DFS vs BFS — Which to Use When
Both are O(V + E). Both visit every node. The difference is the order of visits — and that controls which problems each one solves cleanly.
The cheat sheet:
| If the question is about… | Reach for… |
|---|---|
| Shortest path in number of edges | BFS |
| Any path / existence of a path | DFS or BFS |
| Connected components / counting groups | DFS (sweep) |
| Cycle detection in a directed graph | DFS |
| Topological sort | DFS |
| Spread / infection / multi-source distance | BFS (multi-source) |
| Bipartite check (2-coloring) | BFS |
| Tree problems (Day 6) | DFS |
| Backtracking (“try every choice, undo, try next”) | DFS |
| Level-by-level processing | BFS |
| State-space search where every move costs 1 | BFS |
| State-space search with varied costs | Dijkstra (Day 21) |
The single most reliable rule:
If the problem says “shortest” or “minimum number of steps” on an unweighted graph, use BFS. Otherwise default to DFS.
The deeper why
These two algorithms differ in what they prove as they walk.
What BFS proves
When BFS pops node X with distance d, it has proven:
“There is no shorter path from start to X than d.”
That’s because BFS finishes layer d-1 before starting layer d.

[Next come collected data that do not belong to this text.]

(* ===== verification/LookupCli.v ===== *)
(** * pwned-lookup-cli/pwned-lookup-cli.cpp: looking passwords up at a terminal

    [main] opens an inspector and then asks for passwords forever.  The inspector is used
    through [LookupService], so what is proved holds with and without an index. *)

From S2P Require Import Prelude Decimal Stream Util Hash Phc Inspector Index Regex Uri Server.
From stdpp Require Import options.

(** ** [std::cin >> word] *)

Definition isspace (c : byte) : bool :=
  (byte.unsigned c =? 32) || ((9 <=? byte.unsigned c) && (byte.unsigned c <=? 13)).

Fixpoint skip_ws (l : list byte) : list byte :=
  match l with [] => [] | c :: l' => if isspace c then skip_ws l' else l end.
Fixpoint word (l : list byte) : list byte :=
  match l with [] => [] | c :: l' => if isspace c then [] else c :: word l' end.

(** The string keeps its value when there is no word; the end of the input sets [eofbit], and
    [failbit] too when there was no word. *)
Definition read_word (s : istream) (w : list byte) : list byte * istream :=
  if good s then
    match skip_ws (rest s) with
    | [] => (w, IStream (sopen s) (src s) (Z.of_nat (length (src s))) true true false)
    | r =>
        let t := word r in
        let after := drop (length t) r in
        (t, IStream (sopen s) (src s) (Z.of_nat (length (src s) - length after)) (bool_decide (after = [])) false false)
    end
  else (w, IStream (sopen s) (src s) (spos s) (eofbit s) true (badbit s)).

(** The words of a text. *)
Fixpoint words (t : list byte) : list (list byte) :=
  match t with
  | [] => []
  | c :: t =>
      if isspace c then words t
      else match t with
           | d :: _ => if isspace d then [c] :: words t
                       else match words t with w :: ws => (c :: w) :: ws | [] => [[c]] end
           | [] => [[c]]
           end
  end.

(** ** [main] *)

Section lookup_cli.
Context {I : Type} `{LookupService I}.
Context (MD5 : list byte -> list byte) (ECHO : Z).

(** The terminal flags, the input and the inspector. *)
Record Terminal := MkTerminal { c_lflag : Z; cin : istream; inspector : I }.

(** What is printed about one password, without the time it took. *)
Definition report (hash : Hash) (phc : PHC) : list (list byte) :=
  [bs "MD5 hash " ++ write_hash hash;
   if 0 <? count phc then bs "Found " ++ to_string (count phc) ++ bs " times." else bs "Not found."].

(** The body of [for (;;)]. *)
Definition ask (t : Terminal) : outcome (list (list byte) * Terminal) :=
  let flags := setStdinEcho ECHO false (c_lflag t) in
  let '(pwd, cin) := read_word (cin t) [] in
  let flags := setStdinEcho ECHO true flags in
  let soughtHash := Hash_of_string MD5 pwd in
  '(phc, i) ← svc_lookup soughtHash (inspector t);
  Ok (report soughtHash phc, MkTerminal flags cin i).

(** [n] rounds of it. *)
Fixpoint rounds (n : nat) (t : Terminal) : outcome (list (list (list byte)) * Terminal) :=
  match n with
  | O => Ok ([], t)
  | S n =>
      '(out, t) ← ask t;
      '(outs, t) ← rounds n t;
      Ok (out :: outs, t)
  end.
End lookup_cli.
Arguments Terminal : clear implicits.

(** [main] with an input file: it gives up only when no input file is named. *)
Definition lookup_main {I : Type} (open : list byte -> list byte -> outcome I) (inputFilename indexFilename : list byte)
    (flags : Z) (stdin : istream) : outcome (option (Terminal I)) :=
  if decide (inputFilename = []) then Ok None
  else i ← open inputFilename indexFilename; Ok (Some (MkTerminal flags stdin i)).

(** ** Lemmas: words *)

Lemma words_word t : words t = match skip_ws t with [] => [] | r => word r :: words (drop (length (word r)) r) end.
Proof.
  induction t as [|c t IH]; [done|]. cbn [words skip_ws]. destruct (isspace c) eqn:Hc; [done|].
  cbn [word length drop]. rewrite Hc. cbn [length drop]. destruct t as [|d t]; [done|].
  cbn [word]. destruct (isspace d) eqn:Hd; [done|]. rewrite IH. cbn [skip_ws]. rewrite Hd. cbn [word]. by rewrite Hd.
Qed.

(** A stream with these words left. *)
Definition has_words (f : istream) (ws : list (list byte)) : Prop :=
  if good f then 0 <= spos f <= Z.of_nat (length (src f)) /\ words (rest f) = ws else ws = [].

Lemma skip_ws_suffix l : exists k, l = k ++ skip_ws l.
Proof.
  induction l as [|c l [k IH]]; [by exists []|]. cbn [skip_ws]. destruct (isspace c); [|by exists []].
  exists (c :: k). cbn. by rewrite <- IH.
Qed.

Lemma word_prefix l : l = word l ++ drop (length (word l)) l.
Proof. induction l as [|c l IH]; [done|]. cbn [word]. destruct (isspace c); [done|]. cbn. by rewrite <- IH. Qed.

Lemma read_word_next f ws : has_words f ws ->
  exists f', read_word f [] = (default [] (head ws), f') /\ has_words f' (tail ws).
Proof.
  unfold has_words, read_word. destruct (good f) eqn:Hg.
  - intros [Hp <-]. rewrite words_word. destruct (skip_ws_suffix (rest f)) as [k Hk].
    destruct (skip_ws (rest f)) as [|c r] eqn:Hr; [by eexists|].
    eexists. split; [done|]. set (w := word (c :: r)). pose proof (word_prefix (c :: r)) as Hw. fold w in Hw.
    set (after := drop (length w) (c :: r)) in *. unfold good. cbn [eofbit failbit badbit orb spos src tail].
    fold w. fold after.
    destruct (bool_decide_reflect (after = [])) as [->|Hne]; [done|]. cbn [negb].
    assert (src f = take (Z.to_nat (spos f)) (src f) ++ k ++ w ++ after) as Hsrc.
    { rewrite <- Hw, <- Hk. unfold rest. by rewrite take_drop. }
    split; [lia|]. unfold rest. cbn [spos src]. rewrite Nat2Z.id. f_equal. rewrite Hsrc at 2.
    rewrite !app_assoc. apply drop_app_exact. rewrite Hsrc at 2. rewrite !length_app. lia.
  - intros ->. exists (IStream (sopen f) (src f) (spos f) (eofbit f) true (badbit f)). split; [done|].
    unfold good. simpl. by rewrite orb_true_r.
Qed.

Lemma open_stream_words t : has_words (open_stream t) (words t).
Proof. unfold has_words. cbn. split; [lia|]. unfold rest. simpl. by rewrite drop_0. Qed.

(** ** Properties *)

Section properties.
Context {I : Type} `{LookupService I}.
Context (MD5 : list byte -> list byte) (ECHO : Z).
#[local] Set Default Proof Using "All".

(** What the report on a password should be. *)
Definition report_ok (recs : list PHC) (pwd : list byte) (out : list (list byte)) : Prop :=
  let n := count_of recs (hval (Hash_of_string MD5 pwd)) in
  out = [bs "MD5 hash " ++ write_hash (Hash_of_string MD5 pwd);
         if 0 <? n then bs "Found " ++ to_string n ++ bs " times." else bs "Not found."].

Lemma ask_ok recs ws t :
  svc_serves recs (inspector t) -> has_words (cin t) ws ->
  svc_domain recs (Hash_of_string MD5 (default [] (head ws))) ->
  exists out t', ask MD5 ECHO t = Ok (out, t') /\ report_ok recs (default [] (head ws)) out /\
    svc_serves recs (inspector t') /\ has_words (cin t') (tail ws) /\
    c_lflag t' = setStdinEcho ECHO true (setStdinEcho ECHO false (c_lflag t)).
Proof.
  intros Hs Hw Hd. unfold ask. destruct (read_word_next _ _ Hw) as (f' & -> & Hw').
  destruct (svc_correct recs _ (inspector t) Hs (Hash_of_string_wf MD5 _) Hd) as (q & i' & -> & [Hc _] & Hs').
  cbn [mbind outcome_bind]. do 2 eexists. split; [done|]. split; [|done]. unfold report_ok, report. by rewrite Hc.
Qed.

(** C21: over a service that serves a file (an inspector of it does), and as long as the hashes of
    all words, and of the empty password, are in its domain (for an inspector without index:
    not above the last record; one word above it makes all later answers wrong, see
    [Inspector.lookup_beyond_poisons]), every round answers the next word of the input with
    the number of times it is in the file; when the words are used up the loop goes on, and
    answers the empty password again and again. *)
Theorem lookup_cli_answers recs n ws t :
  svc_serves recs (inspector t) -> has_words (cin t) ws ->
  Forall (fun w => svc_domain recs (Hash_of_string MD5 w)) ([] :: ws) ->
  exists outs t', rounds MD5 ECHO n t = Ok (outs, t') /\ length outs = n /\
    forall k out, outs !! k = Some out -> report_ok recs (default [] (ws !! k)) out.
Proof.
  revert ws t. induction n as [|n IH]; intros ws t Hs Hw Hd; cbn [rounds]; [by do 2 eexists|].
  apply Forall_cons in Hd as [Hnil Hd].
  destruct (ask_ok recs ws t Hs Hw) as (out & t1 & -> & Hout & Hs1 & Hw1 & _); [by destruct Hd|].
  cbn [mbind outcome_bind].
  destruct (IH (tail ws) t1 Hs1 Hw1) as (outs & t2 & -> & Hlen & Houts); [constructor; [done|by destruct Hd]|].
  cbn [mbind outcome_bind]. do 2 eexists. split; [done|]. split; [by simpl; rewrite Hlen|].
  intros [|k] o Ho; cbn in Ho; [injection Ho as <-; by destruct ws|].
  specialize (Houts k o Ho). by destruct ws.
Qed.
End properties.

(** ** Witnesses *)

(** A stand-in for MD5: the password itself, padded. *)
Definition demo_MD5 (l : list byte) : list byte := take 16 (l ++ replicate 16 x00).

Definition demo_db : list PHC :=
  [MkPHC (MkHash 0 0 false) 7; MkPHC (MkHash 0x6162630000000000 0 false) 3; MkPHC (MkHash 0x6364000000000000 0 false) 9].

Lemma demo_db_file : lookup_file demo_db.
Proof.
  split; [|unfold hash_lt|simpl; unfold PHC_size; lia].
  - repeat constructor; simpl; lia.
  - repeat constructor; vm_compute; reflexivity.
Qed.

Definition demo_terminal : Terminal Inspector :=
  MkTerminal 0x8a3b (open_stream (bs " abc  xyz cd"))
    (default Inspector_default (PasswordInspector (Some (FileEntry (phc_file demo_db) true)))).

(** Answers to two words and to two rounds after the end of the input. *)
Lemma lookup_cli_answers_witness :
  exists outs t', rounds demo_MD5 8 4 (MkTerminal (c_lflag demo_terminal) (open_stream (bs " abc  cd")) (inspector demo_terminal)) = Ok (outs, t') /\
    length outs = 4%nat /\
    forall k out, outs !! k = Some out -> report_ok demo_MD5 demo_db (default [] ([bs "abc"; bs "cd"] !! k)) out.
Proof.
  destruct (open_opened demo_db demo_db_file) as (i & Ho & Hi).
  apply (lookup_cli_answers demo_MD5 8 demo_db 4 [bs "abc"; bs "cd"]).
  - unfold demo_terminal. cbn [inspector]. rewrite Ho. split; [apply demo_db_file|exact Hi].
  - apply (open_stream_words (bs " abc  cd")).
  - repeat constructor; (exists (MkPHC (MkHash 0x6364000000000000 0 false) 9); split;
      [apply list_elem_of_In; simpl; auto|vm_compute; discriminate]).
Defined.

Example lookup_cli_output :
  match rounds demo_MD5 8 4 demo_terminal with
  | Ok (outs, _) => (fun o => o !! 1%nat) <$> outs
  | _ => []
  end = [Some (bs "Found 3 times."); Some (bs "Not found."); Some (bs "Not found."); Some (bs "Not found.")].
Proof. vm_compute. reflexivity. Qed.
(* ===== verification/Random.v ===== *)
(** * [std::mt19937_64]

    The 64-bit Mersenne twister of the standard library, which the test set extractor and the
    load test draw from: the state is the window of the last 312 words of the recurrence, as
    the C++ standard describes the engine. *)

From S2P Require Import Prelude.
From stdpp Require Import options.

(** The words of the recurrence that come next depend on. *)
Definition mt_state : Type := list Z.

Definition mt_n : nat := 312.
Definition mt_m : nat := 156.
Definition mt_r : Z := 31.
Definition mt_a : Z := 0xb5026f5aa96619e9.
Definition mt_f : Z := 6364136223846793005.

(** The seeding of the engine with a value. *)
Fixpoint mt_seed_words (k : nat) (i prev : Z) : mt_state :=
  match k with
  | O => []
  | S k =>
      let x := u64 (mt_f * Z.lxor prev (Z.shiftr prev 62) + i) in
      x :: mt_seed_words k (i + 1) x
  end.
Definition mt_seed (value : Z) : mt_state := u64 value :: mt_seed_words (mt_n - 1) 1 (u64 value).

(** The tempering of a word. *)
Definition mt_temper (x : Z) : Z :=
  let z := Z.lxor x (Z.land (Z.shiftr x 29) 0x5555555555555555) in
  let z := Z.lxor z (Z.land (Z.shiftl z 17) 0x71d67fffeda60000) in
  let z := Z.lxor z (Z.land (Z.shiftl z 37) 0xfff7eee000000000) in
  Z.lxor z (Z.shiftr z 43).

(** [gen()]: the next number and the state. *)
Definition mt_next (s : mt_state) : Z * mt_state :=
  let x0 := default 0 (s !! 0%nat) in
  let x1 := default 0 (s !! 1%nat) in
  let xm := default 0 (s !! mt_m) in
  let y := Z.lor (Z.land x0 (Z.shiftl (Z.ones (64 - mt_r)) mt_r)) (Z.land x1 (Z.ones mt_r)) in
  let x := Z.lxor (Z.lxor xm (Z.shiftr y 1)) (if Z.odd y then mt_a else 0) in
  (mt_temper x, drop 1 s ++ [x]).

(** The first numbers the engine gives with its default seed. *)
Fixpoint mt_take (k : nat) (s : mt_state) : list Z :=
  match k with O => [] | S k => let '(x, s) := mt_next s in x :: mt_take k s end.
Example mt_default_seed :
  mt_take 3 (mt_seed 5489) = [14514284786278117030; 4620546740167642908; 13109570281517897720].
Proof. vm_compute. reflexivity. Qed.

(** ** Lemmas: the numbers are of 64 bits *)

Lemma u64_log2 z : in_u64 z <-> 0 <= z /\ Z.log2 z < 64.
Proof.
  split; intros [H0 H].
  - split; [done|]. destruct (decide (z = 0)) as [->|]; [done|]. apply Z.log2_lt_pow2; lia.
  - split; [done|]. destruct (decide (z = 0)) as [->|]; [lia|]. apply Z.log2_lt_pow2; lia.
Qed.

Lemma lxor_u64 a b : in_u64 a -> in_u64 b -> in_u64 (Z.lxor a b).
Proof.
  rewrite !u64_log2. intros [Ha Hla] [Hb Hlb]. pose proof (Z.log2_lxor a b Ha Hb).
  split; [by apply Z.lxor_nonneg|lia].
Qed.

Lemma land_u64 a b : 0 <= a -> in_u64 b -> in_u64 (Z.land a b).
Proof.
  rewrite !u64_log2. intros Ha [Hb Hlb]. pose proof (Z.log2_land a b Ha Hb).
  split; [apply Z.land_nonneg; lia|lia].
Qed.

Lemma lor_u64 a b : in_u64 a -> in_u64 b -> in_u64 (Z.lor a b).
Proof.
  rewrite !u64_log2. intros [Ha Hla] [Hb Hlb]. rewrite Z.log2_lor by done.
  split; [by apply Z.lor_nonneg|lia].
Qed.

Lemma shiftr_u64 a n : 0 <= n -> in_u64 a -> in_u64 (Z.shiftr a n).
Proof.
  intros Hn [H0 H]. split; [by apply Z.shiftr_nonneg|]. rewrite Z.shiftr_div_pow2 by done.
  assert (0 < 2 ^ n) by (apply Z.pow_pos_nonneg; lia).
  apply Z.div_lt_upper_bound; nia.
Qed.

#[export] Hint Resolve lxor_u64 land_u64 lor_u64 : pwned.

Lemma mt_temper_u64 x : in_u64 x -> in_u64 (mt_temper x).
Proof.
  intros Hx. unfold mt_temper. cbv zeta.
  set (z1 := Z.lxor x _). assert (in_u64 z1) as H1.
  { apply lxor_u64; [done|]. apply land_u64; [apply Z.shiftr_nonneg; lia|lia]. }
  set (z2 := Z.lxor z1 _). assert (in_u64 z2) as H2.
  { apply lxor_u64; [done|]. apply land_u64; [apply Z.shiftl_nonneg; lia|lia]. }
  set (z3 := Z.lxor z2 _). assert (in_u64 z3) as H3.
  { apply lxor_u64; [done|]. apply land_u64; [apply Z.shiftl_nonneg; lia|lia]. }
  apply lxor_u64; [done|]. by apply shiftr_u64.
Qed.

(** A state all of whose words have 64 bits. *)
Definition mt_wf (s : mt_state) : Prop := Forall (fun x => in_u64 x) s.

Lemma mt_seed_wf value : mt_wf (mt_seed value).
Proof.
  unfold mt_seed, mt_wf. constructor; [apply u64_range|]. generalize (u64 value) at 1, 1%Z, (mt_n - 1)%nat.
  intros prev i k. revert prev i. induction k as [|k IH]; intros prev i; cbn [mt_seed_words]; constructor; [apply u64_range|apply IH].
Qed.

Lemma mt_next_wf s : mt_wf s -> in_u64 (fst (mt_next s)) /\ mt_wf (snd (mt_next s)).
Proof.
  intros Hs. assert (forall k, in_u64 (default 0 (s !! k))) as Hk.
  { intros k. destruct (s !! k) as [x|] eqn:E; [|simpl; lia]. unfold mt_wf in Hs. rewrite Forall_lookup in Hs. by apply (Hs k). }
  unfold mt_next. cbv zeta. cbn [fst snd]. set (y := Z.lor _ _).
  assert (in_u64 y) as Hy.
  { unfold y. apply lor_u64; apply land_u64; try apply Hk; unfold mt_r; [|]; vm_compute; split; congruence. }
  set (x := Z.lxor _ _). assert (in_u64 x) as Hx.
  { apply lxor_u64; [apply lxor_u64; [apply Hk|by apply shiftr_u64]|]. destruct (Z.odd y); unfold mt_a; lia. }
  split; [by apply mt_temper_u64|]. apply Forall_app_2; [by apply Forall_drop|by constructor].
Qed.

If a shorter path existed, X would have been in an earlier layer. This is why BFS solves shortest-path problems for free — the order of visits is the proof.
What DFS proves
When DFS finishes visiting node X (returns from the recursive call), it has proven:
“Every node reachable from X has been fully explored.”
This is why DFS solves problems about subtree-style properties: every descendant has been processed before the ancestor finishes. Topological sort, cycle detection via post-order timestamps, and tree-style aggregations all exploit this.
A worked decision example
Problem 1: “Given a maze, find the shortest number of moves to reach the exit.”
- The word “shortest” is the giveaway. Every move costs 1. → BFS.
Problem 2: “Given a binary tree, return its diameter (longest path between any two nodes).”
- Tree problem; needs post-order aggregation (each node combines left and right heights). → DFS.
Problem 3: “Determine if a directed graph has a cycle.”
- Need to detect back-edges. → DFS with a “currently-on-stack” flag.
Problem 4: “Find the minimum number of steps to transform one word into another by changing one character at a time, using a dictionary.”
- “Minimum number of steps” + each step costs 1. → BFS. (This is the Word Ladder classic.)
Problem 5: “Count the number of connected groups in a friendship graph.”
- Component counting. → DFS sweep (start DFS from every unvisited node).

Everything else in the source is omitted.